September 29, 2015
In April 2014, Josh and I started Underdog.io as a side project to help pay the bills and buy some time to finish another product that we had been building. The premise behind Underdog.io was simple. If the hiring/recruiting spectrum is bookended by job boards on one side and agency recruiters on the other, we saw an opportunity to build something in between the two that struck a balance between the effectiveness of a good recruiter and the simplicity and inexpensiveness of a job board.
Sixteen months later, we’re a team of five that’s closing in on $1 million in annual recurring revenue. Aside from a $20,000 loan from a friend, we haven’t raised any money. We thought it would be helpful to share how we’ve made it work so far and some of the things that we’ve struggled with.
Balancing revenue and user experience
For us, there has always been a healthy tension between maximizing revenue and really nailing user experience. We realized pretty early on that, in order to attract the highest-quality candidates, we could only work with the highest-quality technology companies. To maintain that standard, we’ve turned down more than 50% of the businesses that have tried to sign up for Underdog.io. Sometimes this literally means refunding money to willing buyers, which hurts. Keeping the bar high allows us to work with some of the most talented engineers, designers, product managers, and businesspeople in the industry, which is what we want. We’re leaving money on the table in the short term, but ensuring a better candidate experience for the long haul.
Aside from a two-month-long experiment, we’ve also resisted the urge to charge placement fees, the typical unit of payment in the hiring industry. Instead we charge companies a low monthly subscription fee. Our commitment to lowering the cost of making a hire and removing unnecessary intermediaries, both of which are part of our company DNA, are more important to us than chasing short-term dollars.
Staying small and moving slowly
We’ve been perpetually understaffed since day one. My co-founder Josh likes to say that the five of us are doing the work of a team twice our size. He’s not far off. To fill holes, we liberally hire freelancers with domain expertise that we don’t have in-house. We’ve worked with incredible engineers, marketers, designers, and community managers during the last year. Using freelancers smartly is a great way to keep costs down; it’s also a nice way to test out fit with candidates. Our first engineering hire joined full time after doing a three-month contract with us.

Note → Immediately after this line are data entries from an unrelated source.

(** * ai-quiz-generator backend: model selection, generation strategies,
      response normalisation and the JSON routes of [backend/app.py].

    The Python module is embedded shallowly.  Python values are an inductive
    type [value]; an upstream call either returns or raises ([outcome]); the
    upstream client [genai] is a record of optional capabilities; the calls the
    program makes are recorded in a log next to the upstream's own state. *)

From Stdlib Require Import ZArith QArith String Ascii List Lia DecimalString.
From stdpp Require Import base option list gmap strings.

Open Scope string_scope.
Open Scope Z_scope.

(** ** Exceptions *)

(** The handlers of [app.py] tell three things about an exception: whether it
    is a [TypeError] ([except TypeError], line 127), whether it is an
    [AttributeError] (what [hasattr] swallows) and its text [str(e)].  Every
    exception here is an instance of [Exception], the class all the handlers of
    the module catch. *)
Inductive exn_kind : Type :=
| KTypeError
| KAttributeError
| KRuntimeError
| KOther (class_name : string).

Record exn : Type := mkExn { exn_kind_of : exn_kind; exn_str : string }.

Definition is_TypeError (e : exn) : bool :=
  match exn_kind_of e with KTypeError => true | _ => false end.

Definition is_AttributeError (e : exn) : bool :=
  match exn_kind_of e with KAttributeError => true | _ => false end.

Inductive outcome (A : Type) : Type :=
| Ret (a : A)
| Raise (e : exn).
Arguments Ret {A} a.
Arguments Raise {A} e.

(** ** Python values *)

(** [VObj attrs base] is an instance whose class adds the attributes [attrs]
    (a property may raise when read) to [base]; [VOpaque] is any other object
    without attributes of interest.  Dictionaries have string keys, as every
    key the module looks up is a string literal. *)
#[warnings="-register-all"]
Inductive value : Type :=
| VNone
| VBool (b : bool)
| VInt (z : Z)
| VStr (s : string)
| VList (l : list value)
| VTuple (l : list value)
| VDict (d : gmap string value)
| VOpaque (desc : string)
| VObj (attrs : gmap string (outcome value)) (base : value).

(** [isinstance(v, str)], and the characters of such a value. *)
Fixpoint as_str (v : value) : option string :=
  match v with
  | VStr s => Some s
  | VObj _ b => as_str b
  | _ => None
  end.

Definition is_str (v : value) : bool := bool_decide (is_Some (as_str v)).

(** [isinstance(v, dict)] *)
Fixpoint as_dict (v : value) : option (gmap string value) :=
  match v with
  | VDict d => Some d
  | VObj _ b => as_dict b
  | _ => None
  end.

(** [isinstance(v, list)] *)
Fixpoint as_list (v : value) : option (list value) :=
  match v with
  | VList l => Some l
  | VObj _ b => as_list b
  | _ => None
  end.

Part of staying small means coming to terms with a comparatively slower product development cycle than companies with deeper pockets. Internally, we’ve built a powerful tool that automates much of the work that goes into our weekly candidate batching and delivery process, but for our users, we’re still an email-based product. I never thought that, 16 months in, we’d be using a site that’s nearly identical to the one that Josh and I threw together during a two-day build in April 2014, but we’ve prioritized other projects instead.
One of the unintended consequences of this approach is that we produce a much simpler product for companies to digest. Many of our customers continue to tell us that they love the simplicity. What we did out of necessity has become a strength of the business.

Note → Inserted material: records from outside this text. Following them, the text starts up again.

Lemma sub_INVALID_CHARS (s : pystr) :
  Re.sub INVALID_CHARS [underscore] s = map replace_reserved s.
Proof.
  unfold Re.sub. induction s as [|c s IH]; [reflexivity|].
  cbn [flat_map map]. rewrite IH, INVALID_CHARS_reserved.
  unfold replace_reserved. now destruct (is_reserved c).
Qed.

Lemma replace_reserved_clean (c : N) : is_reserved (replace_reserved c) = false.
Proof.
  unfold replace_reserved. destruct (is_reserved c) eqn:E; [reflexivity | exact E].
Qed.

Lemma replace_reserved_fix (l : pystr) :
  (forall c, In c l -> is_reserved c = false) -> map replace_reserved l = l.
Proof.
  induction l as [|c l IH]; simpl; intros H; [reflexivity|].
  unfold replace_reserved at 1. rewrite (H c (or_introl eq_refl)).
  f_equal. apply IH. intros; apply H; now right.
Qed.

Lemma sanitize_clean (s : pystr) c : In c (sanitize s) -> is_reserved c = false.
Proof.
  unfold sanitize. rewrite sub_INVALID_CHARS. intros H.
  apply strip_incl, in_map_iff in H. destruct H as (x & <- & _).
  apply replace_reserved_clean.
Qed.

(** C6: [sanitize] is defined on every string, the empty one included;
    its result is the input with each of the nine reserved characters
    replaced by an underscore and then the leading and trailing white space
    removed (what is removed on either side is white space only, and the
    result neither starts nor ends with white space); no reserved character
    is left in the result. *)
Theorem sanitize_spec (s : pystr) :
  sanitize s = strip (map replace_reserved s)
  /\ (exists a r, map replace_reserved s = a ++ sanitize s ++ r
                  /\ forallb isspace a = true /\ forallb isspace r = true)
  /\ (forall c t, sanitize s = c :: t -> isspace c = false)
  /\ (forall t c, sanitize s = t ++ [c] -> isspace c = false)
  /\ (forall c, In c (sanitize s) -> In c reserved -> False)
  /\ sanitize [] = [].
Proof.
  assert (E : sanitize s = strip (map replace_reserved s)).
  { unfold sanitize. now rewrite sub_INVALID_CHARS. }
  split; [exact E|]. split; [|split; [|split; [|split]]].
  - rewrite E. apply strip_split.
  - intros c t H. pose proof (strip_starts_clean (map replace_reserved s)) as Hc.
    rewrite <- E, H in Hc. exact Hc.
  - intros t c H. rewrite E in H. unfold strip in H.
    eapply rstrip_ends_clean; eauto.
  - intros c Hc Hr. apply sanitize_clean in Hc. unfold is_reserved in Hc.
    destruct (in_dec N.eq_dec c reserved); [discriminate | contradiction].
  - reflexivity.
Qed.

Aligning founder expectations early on
Whether you’re planning to raise money or bootstrap, everyone on the founding team needs to be aligned about where the company is heading and how it’s being funded. This is especially true in a company’s early days, a lesson that we learned the hard way.
Since Underdog.io started out as a side project, we didn’t really have massive ambitions beyond working together on something cool and building a product that customers would pay for. We wavered on the question of raising money. We hadn’t necessarily planned to build a bootstrapped business, but we wanted to have full control over our product and move at our own pace. A few months after launch, and in part because of poor communication internally about our fundraising strategy, we parted ways with a third co-founder. He needed more money than our bootstrapped business was making to support his family.
At that point, things looked pretty bleak. We had lost our engineering lead and a lot of our early momentum. Josh and I had some difficult conversations, confirmed that we were still having fun, took the $20K cash infusion to backstop us, and got back to work.
(Side lesson: it’s helpful for founders to be as transparent as possible with each other about their personal finances. Josh knows how much money I spend every month, and vice versa. We’ve paid each other matching salaries since we first started taking one, which wasn’t all that long ago.)
The reality, of course, is that bootstrapping is neither harder nor easier than raising money. Both paths are extremely, extremely hard.
Would we be more compelled to focus more on revenue — possibly at the expense of UX — had we raised money? Maybe. Would we have built more public-facing product? Probably. But, would we raise money if we had to do it all over again? Definitely not. We’re not allergic to taking money, but if we do go out and raise, we want to make sure that it’s the responsible thing to do for the business. In the meantime, we’ve enjoyed staying self-funded and singularly focused on helping people find great jobs with great companies.